愛とはキリストあって生きること
チア・シード
ヨハネ二4-6
「選ばれた婦人」(1)と書き送る短い手紙は、次の第三やユダの手紙などと共に、章分けすらありません。そこにはイエス・キリストの「真理と愛」(3)とが示され、「反キリスト」(7)への警告がなされています。「真理の内に歩んでいる人」が婦人の子どもたちの中にいることを見て、筆者ヨハネは喜んでいる、と言っています。
この「婦人」というのは単数形で使われている語です。子どもたちと言われても数は高が知れているでしょう。キリストにあって歩んでいる何人かの、特定の子どもたちのことだけを指して、その家族へこの手紙を送っているのです。よほど特殊な私信です。

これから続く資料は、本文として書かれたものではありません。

(** After a fetch that yielded nothing: [send_error] if the setting asks for
    it, and no write to the table. *)
Lemma loop_body_none w app_id c c1 :
  fetch_app_info w app_id c = (Ret None, c1) ->
  loop_body w app_id c =
  if send_errors c then send_error w app_id c1 else (Ret tt, c1).
Proof.
  intros Hf. unfold loop_body. rewrite (bind_ret _ _ _ _ _ Hf).
  assert (send_errors c1 = send_errors c) as Hs.
  { change c1 with (snd (Ret (@None TestFlightApp), c1)). rewrite <- Hf.
    apply (preserves_fetch_app_info (same send_errors));
      first [apply same_refl | apply same_trans | reflexivity]. }
  run. rewrite Hs.
  destruct (send_errors c); reflexivity.
Qed.

(** C2, as the code has it.  In an iteration whose fetch yielded a record,
    [send_info] is called exactly when the flag is clear and the row of the id
    is not the new status, be it the other boolean or absent; the call is for
    the fetched record. *)
Theorem change_notification_iff w c app_id info c1 t :
  fetch_app_info w app_id c = (Ret (Some info), c1) ->
  db_connection c !! "state" = Some t ->
  exists evs,
    trace (snd (loop_body w app_id c)) = trace c1 ++ evs /\
    ((exists x, NotifyChange x ∈ evs) <->
       fresh_start c = false /\ t !! app_id ≠ Some (is_full info)) /\
    (forall x, NotifyChange x ∈ evs -> x = info).
Proof.
  intros Hf Ht. rewrite (loop_body_some _ _ _ _ _ _ Hf Ht).
  destruct (fresh_start c) eqn:Hfresh; cbn [orb].
  { exists []. rewrite (store_keeps_trace info c1), app_nil_r.
    split; [reflexivity|]. split.
    - split; [intros [x Hx]; inversion Hx | intros [? _]; discriminate].
    - intros x Hx. inversion Hx. }
  destruct (differs (is_full info) (t !! app_id)) eqn:Hd; cbn [negb].
  - destruct (send_info_trace w info c1) as (evs & Htr & Hno & _).
    exists (NotifyChange info :: evs). split.
    + rewrite bind_unfold.
      destruct (send_info w info c1) as [[[]|e] c2]; cbn [snd] in *.
      * rewrite (store_keeps_trace info c2). exact Htr.
      * exact Htr.
    + split.
      * split; [intros _ | intros _; exists info; left].
        split; [reflexivity | by apply differs_true].
      * intros x Hx. apply elem_of_cons in Hx as [Hx|Hx]; [congruence|].
        rewrite Forall_forall in Hno. apply Hno in Hx. discriminate.
  - exists []. rewrite (store_keeps_trace info c1), app_nil_r.
    split; [reflexivity|]. split.
    + split; [intros [x Hx]; inversion Hx|].
      intros [_ Hne]. apply differs_false in Hd. contradiction.
    + intros x Hx. inversion Hx.
Qed.

Lemma change_notification_iff_witness :
  let w := Sample.calm (Response 200 Sample.page_open) in
  let c := Sample.cog false {[ "A" := true ]} ["A"] in
  exists evs,
    trace (snd (loop_body w "A" c)) =
      trace (tick (emit (HttpGet (join_url "A")) c)) ++ evs /\
    ((exists x, NotifyChange x ∈ evs) <->
       fresh_start c = false /\
       ({[ "A" := true ]} : gmap string bool) !! "A" ≠ Some (is_full (Sample.foo false "A"))) /\
    (forall x, NotifyChange x ∈ evs -> x = Sample.foo false "A").
Proof.
  intros w c.
  apply (change_notification_iff w c "A" (Sample.foo false "A")
           (tick (emit (HttpGet (join_url "A")) c)) {[ "A" := true ]});
    vm_compute; reflexivity.
Defined.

まさか、キリスト者がこの母子しかいなかったわけではないでしょうに。
父親は、キリスト者ではなかったかと問われれば、確かにそうでしょう。そもそももう父親はいなかったのかもしれません。真理と呼ばれているのはもちろんキリストに他なりませんが、ここで「お願いしたいことがあります」と呼びかけるのは、「初めから持っていた戒め」のことです。「つまり、互いに愛し合うということ」です。
子どもたち兄弟が愛し合うということは、さしあたり困難なことではないでしょう。しかしここでは、ユニークな定義が明らかにされていることが注目されます。「愛とは、御父の戒めに従って歩むこと」だというのです。しかも「この戒めとは、あなたがたが初めから聞いているように、真理の内に歩むこと」だとしています。

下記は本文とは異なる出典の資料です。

(** C2 as stated fails: ["/user"] is present after the flatten step, bound
    to the node of ["/user"], and the pass for ["/user/list"] rebinds it. *)
Lemma first_seen_wins_counterexample :
  get (reduceData (genRouterToTreeData user_routes)) "/user" = Some user_node
  /\ get (fst (depthRouterConfig_map user_routes)) "/user"
     = Some (leaf_node "/user/list")
  /\ ~ first_seen_wins user_routes.
Proof.
  split; [reflexivity|]. split; [reflexivity|].
  intros H. specialize (H "/user" (or_introl eq_refl)). discriminate H.
Qed.

(** ** [depthRouterConfig] *)



Section ExpandKeys.

Variable source : Obj.


(** When ancestors come first, every key is still bound to its flattened
    value when its turn comes. *)
Lemma expand_keys_exact (keys : list string) :
  forall cfg out,
    ancestors_first keys = true ->
    (forall k, In k keys -> get cfg k = get source k) ->
    snd (fold_left expand_key keys (cfg, out))
    = (out ++ map (get source) keys)%list.
Proof.
  induction keys as [|k keys IH]; intros cfg out Hfirst Hagree;
    cbn [fold_left map]; [now rewrite app_nil_r|].
  cbn [ancestors_first] in Hfirst.
  apply andb_true_iff in Hfirst as [Hk Hfirst].
  destruct (synthesize_effect k cfg) as (Hkey & _ & Hother).
  unfold expand_key at 2. cbn [fst snd].
  rewrite IH; [|exact Hfirst|].
  - rewrite Hkey, (Hagree k (or_introl eq_refl)), <- app_assoc. reflexivity.
  - intros k' Hk'. rewrite Hother; [apply Hagree; now right|].
    rewrite forallb_forall in Hk. specialize (Hk k' Hk').
    apply negb_true_iff in Hk. intros Hin.
    assert (Hex : existsb (String.eqb k') (ancestor_keys k) = true).
    { apply existsb_exists. exists k'. split; [exact Hin|].
      apply String.eqb_refl. }
    congruence.
Qed.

私たちは、ここからもっと学んでよいと思われます。キリストの内に歩むこと、つまりキリストにあって生きることこそが、愛なのです。真理と愛とがセットになっているのは、当然であると言えます。但し、キリストを信じているという信仰に於いては、愛は神であって、キリストがその愛の故に十字架に架かったという方向で捉えるのが通例でした。

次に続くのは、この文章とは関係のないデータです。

(** ** Computations: state and exceptions *)

Definition M (A : Type) : Type := World -> (exn + A) * World.

Definition ret {A} (a : A) : M A := fun w => (inr a, w).
Definition raise {A} (e : exn) : M A := fun w => (inl e, w).
Definition bind {A B} (c : M A) (k : A -> M B) : M B :=
  fun w => match c w with
           | (inr a, w') => k a w'
           | (inl e, w') => (inl e, w')
           end.
Definition lift {A} (r : exn + A) : M A :=
  match r with inr a => ret a | inl e => raise e end.

Notation "x <- c ;; k" := (bind c (fun x => k))
  (at level 100, c at next level, right associativity).
Notation "c ;; k" := (bind c (fun _ => k))
  (at level 100, right associativity).

(** The value a computation returns, or the exception it raises. *)
Definition outcome {A} (c : M A) (w : World) : exn + A := fst (c w).
(** The world it leaves. *)
Definition after {A} (c : M A) (w : World) : World := snd (c w).

(** ** logging *)

(** [logging.getLogger(name)]: the registered logger, or a new one. *)
Definition getLogger (name : str) (w : World) : Logger :=
  default {| level := NOTSET; handlers := 0 |} (loggers w !! name).

Definition getEffectiveLevel (name : str) (w : World) : N :=
  let l := getLogger name w in
  if level l =? NOTSET then root_level w else level l.

Definition isEnabledFor (name : str) (lvl : N) (w : World) : bool :=
  getEffectiveLevel name w <=? lvl.

(** [logger.log(lvl, msg)]: every stream handler of the logger writes the
    message as one line. *)
Definition log (name : str) (lvl : N) (msg : str) : M unit := fun w =>
  (inr tt,
   if isEnabledFor name lvl w
   then with_stderr (stderr w ++ replicate (handlers (getLogger name w)) msg) w
   else w).

(** *** logging_utils.py *)

Definition get_logger_handle (name : str) (lvl : N) : M str := fun w =>
  let logger := getLogger name w in
  let logger := {| level := lvl; handlers := S (handlers logger) |} in
  (inr name, with_loggers (<[name := logger]> (loggers w)) w).


(** ** networkx.Graph *)

(** The two dictionaries of a graph. Every attribute dictionary is empty
    here, so the dictionary of a node's neighbours is the set of its
    keys, and so is the node dictionary. Nodes are Python integers. *)
Record Graph := { _node : gset Z; _adj : gmap Z (gset Z) }.

Definition empty_graph : Graph := {| _node := ∅; _adj := ∅ |}.

Definition neighbors (adj : gmap Z (gset Z)) (n : Z) : gset Z :=
  default ∅ (adj !! n).

Definition add_node_if_missing (u : Z) (g : Graph) : Graph :=
  if decide (u ∈ _node g) then g
  else {| _node := {[u]} ∪ _node g; _adj := <[u := ∅]> (_adj g) |}.

Definition add_edge (u v : Z) (g : Graph) : Graph :=
  let g := add_node_if_missing u g in
  let g := add_node_if_missing v g in
  let adj := _adj g in
  let adj := <[u := {[v]} ∪ neighbors adj u]> adj in
  let adj := <[v := {[u]} ∪ neighbors adj v]> adj in
  {| _node := _node g; _adj := adj |}.

Definition nodes (g : Graph) : gset Z := _node g.

Definition has_edge (g : Graph) (u v : Z) : bool :=
  bool_decide (v ∈ neighbors (_adj g) u).

(** The edges, each once, written with the smaller endpoint first. *)
Definition edges (g : Graph) : gset (Z * Z) :=
  list_to_set
    (map_to_list (_adj g) ≫= λ '(u, nbrs),
       (λ v, (u, v)) <$> filter (λ v, (u ≤ v)%Z) (elements nbrs)).

Definition number_of_nodes (g : Graph) : nat := size (_node g).

Definition degree (adj : gmap Z (gset Z)) (n : Z) : nat :=
  (size (neighbors adj n) + (if decide (n ∈ neighbors adj n) then 1 else 0))%nat.

(** [int(self.size())]: half the sum of the degrees. *)
Definition number_of_edges (g : Graph) : nat :=
  (sum_list_with (λ '(n, _), degree (_adj g) n) (map_to_list (_adj g)) / 2)%nat.

(** ** reader.py *)

Section Reader.
Context `{Runtime}.
(** [__name__], the name the module was loaded under. *)
Variable module_name : str.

もちろん、それは正しいものです。しかし、その上で「愛し合いなさい」と来ると、私たちはキリストのように愛することは無理だ、という理解が先に立ちます。人間には、そんな愛は不可能てずす。けれども、キリストにある人生であれば、それは愛を生きることになるというのです。互いに愛し合うことになるのだ、としているのです。